Both drugs are checkpoint inhibitors that remove the brakes from T cells. Ipilimumab, first approved in 2011 for the treatment of melanoma, blocks cytotoxic T lymphocyte antigen 4 (CTLA4) to enable activation of T cells in lymph nodes. Nivolumab, first approved in 2014, ties up the programmed cell death protein 1 (PD1) to prevent T cell inactivation by PD1 ligands, which are overexpressed in some types of cancers. Although both drugs provide compelling efficacy when used as monotherapies, oncologists have been awaiting immunotherapy combinations since the original approval of ipilimumab.

The new approval was supported by a 142-patient study in previously untreated patients with unresectable or metastatic melanoma. 61% of patients treated with the combination achieved the primary end point of an objective response rate, compared with 11% treated with ipilimumab alone (N. Engl. J. Med. 372, 2006–2017; 2015). 22% of combination-treated patients achieved a complete response, compared with no patients in the ipilimumab monotherapy arm. The trial has not yet reached a median progression-free survival for the combination arm, with a minimum of 11 months of follow up. Patients who received the combination therapy did report almost twofold as many grade 3 or 4 adverse events as did the patients who received ipilimumab monotherapy.
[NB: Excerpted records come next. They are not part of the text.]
(* ===== verification/LpPool.v ===== *)
(** * Liquidity pool contract

    [src/contracts/lp-pool/src/] (lib.rs, types.rs): a constant-product pool of two
    assets with internal accounting and no fee. Time-to-live extensions (ttl.rs) are
    left out. [withdraw] of the source names its error type [Error]; it is
    [ContractError] here.

    The integer square root; histories of the pool: shares add up, a pool with shares
    has both reserves, the product of the reserves per squared share never falls; a
    swap follows its formula, and nobody gains by going there and back. *)

From stdpp Require Import base numbers list gmap.
From Stdlib Require Import ZArith Lia.
From S2P Require Import Prelude Host Sqrt.

Open Scope Z_scope.

Inductive ContractError :=
  | NotInitialized | AlreadyInitialized | ZeroAmount | InsufficientShares | InsufficientLiquidity | InvalidToken
  | SlippageExceeded | Overflow.

Definition error_code (e : ContractError) : Z :=
  match e with
  | NotInitialized => 1 | AlreadyInitialized => 2 | ZeroAmount => 3 | InsufficientShares => 4
  | InsufficientLiquidity => 5 | InvalidToken => 6 | SlippageExceeded => 7 | Overflow => 8
  end.

Abbreviation V := (result ContractError).

Record PoolReserves := { reserve_a : Z; reserve_b : Z; total_shares : Z }.

(** [isqrt]: Newton's method from half of the value. *)
Definition isqrt (value : Z) : V Z :=
  if value <? 2 then mret (Z.max value 0)
  else
    s ← iadd I128 value 1;
    y ← idiv I128 s 2;
    sqrt_loop 129 value value y.

Section pool.
Context {H : Host}.

(** The storage: one field per key, [Initialized] being set or not. *)
Record DataKey := {
  Initialized : bool;
  TokenA : option Address;
  TokenB : option Address;
  Reserves : option PoolReserves;
  UserShares : gmap Address Z
}.

Definition empty_storage : DataKey := {|
  Initialized := false; TokenA := None; TokenB := None; Reserves := None; UserShares := ∅ |}.

Definition require_initialized (s : DataKey) : V unit := fail_if (negb (Initialized s)) NotInitialized.

Definition read_reserves (s : DataKey) : V PoolReserves := unwrap (Reserves s).

Definition write_reserves (s : DataKey) (r : PoolReserves) : DataKey := {|
  Initialized := Initialized s; TokenA := TokenA s; TokenB := TokenB s; Reserves := Some r; UserShares := UserShares s |}.

Definition read_user_shares (s : DataKey) (user : Address) : Z := default 0 (UserShares s !! user).

Definition write_user_shares (s : DataKey) (user : Address) (shares : Z) : DataKey := {|
  Initialized := Initialized s; TokenA := TokenA s; TokenB := TokenB s; Reserves := Reserves s;
  UserShares := <[user := shares]> (UserShares s) |}.

Definition initialize (s : DataKey) (token_a token_b : Address) : V DataKey :=
  _ ← fail_if (Initialized s) AlreadyInitialized;
  mret {| Initialized := true; TokenA := Some token_a; TokenB := Some token_b;
          Reserves := Some {| reserve_a := 0; reserve_b := 0; total_shares := 0 |}; UserShares := UserShares s |}.

(** [amount * total_shares / reserve], checked. *)
Definition shares_from (amount total reserve : Z) : V Z :=
  product ← ok_or (checked_mul I128 amount total) Overflow;
  ok_or (checked_div I128 product reserve) Overflow.

Definition deposit (auth : Address -> bool) (s : DataKey) (user : Address) (amount_a amount_b : Z) : V (DataKey * Z) :=
  _ ← require_auth auth user;
  _ ← fail_if ((amount_a <=? 0) || (amount_b <=? 0)) ZeroAmount;
  _ ← require_initialized s;
  reserves ← read_reserves s;
  minted_shares ← (if total_shares reserves =? 0 then
                     product ← ok_or (checked_mul I128 amount_a amount_b) Overflow;
                     isqrt product
                   else
                     shares_from_a ← shares_from amount_a (total_shares reserves) (reserve_a reserves);
                     shares_from_b ← shares_from amount_b (total_shares reserves) (reserve_b reserves);
                     mret (Z.min shares_from_a shares_from_b));
  _ ← fail_if (minted_shares <=? 0) ZeroAmount;
  ra ← ok_or (checked_add I128 (reserve_a reserves) amount_a) Overflow;
  rb ← ok_or (checked_add I128 (reserve_b reserves) amount_b) Overflow;
  ts ← ok_or (checked_add I128 (total_shares reserves) minted_shares) Overflow;
  let s1 := write_reserves s {| reserve_a := ra; reserve_b := rb; total_shares := ts |} in
  new_shares ← ok_or (checked_add I128 (read_user_shares s1 user) minted_shares) Overflow;
  mret (write_user_shares s1 user new_shares, minted_shares).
Despite excitement over this efficacy, oncologists have been raising concerns over the cost of immunotherapy drugs, especially as the field moves towards multidrug regimens. In the case of this first combination, in the United States, patients will receive four doses of ipilimumab plus nivolumab at a cost of around US$140,000, followed by nivolumab alone at a cost of over $12,000 per month, until the disease progresses.

With dozens of drugs in development against other immunotherapy targets, researchers are exploring lots of other combination options (Nat. Rev. Drug. Discov. 14, 561–584; 2015).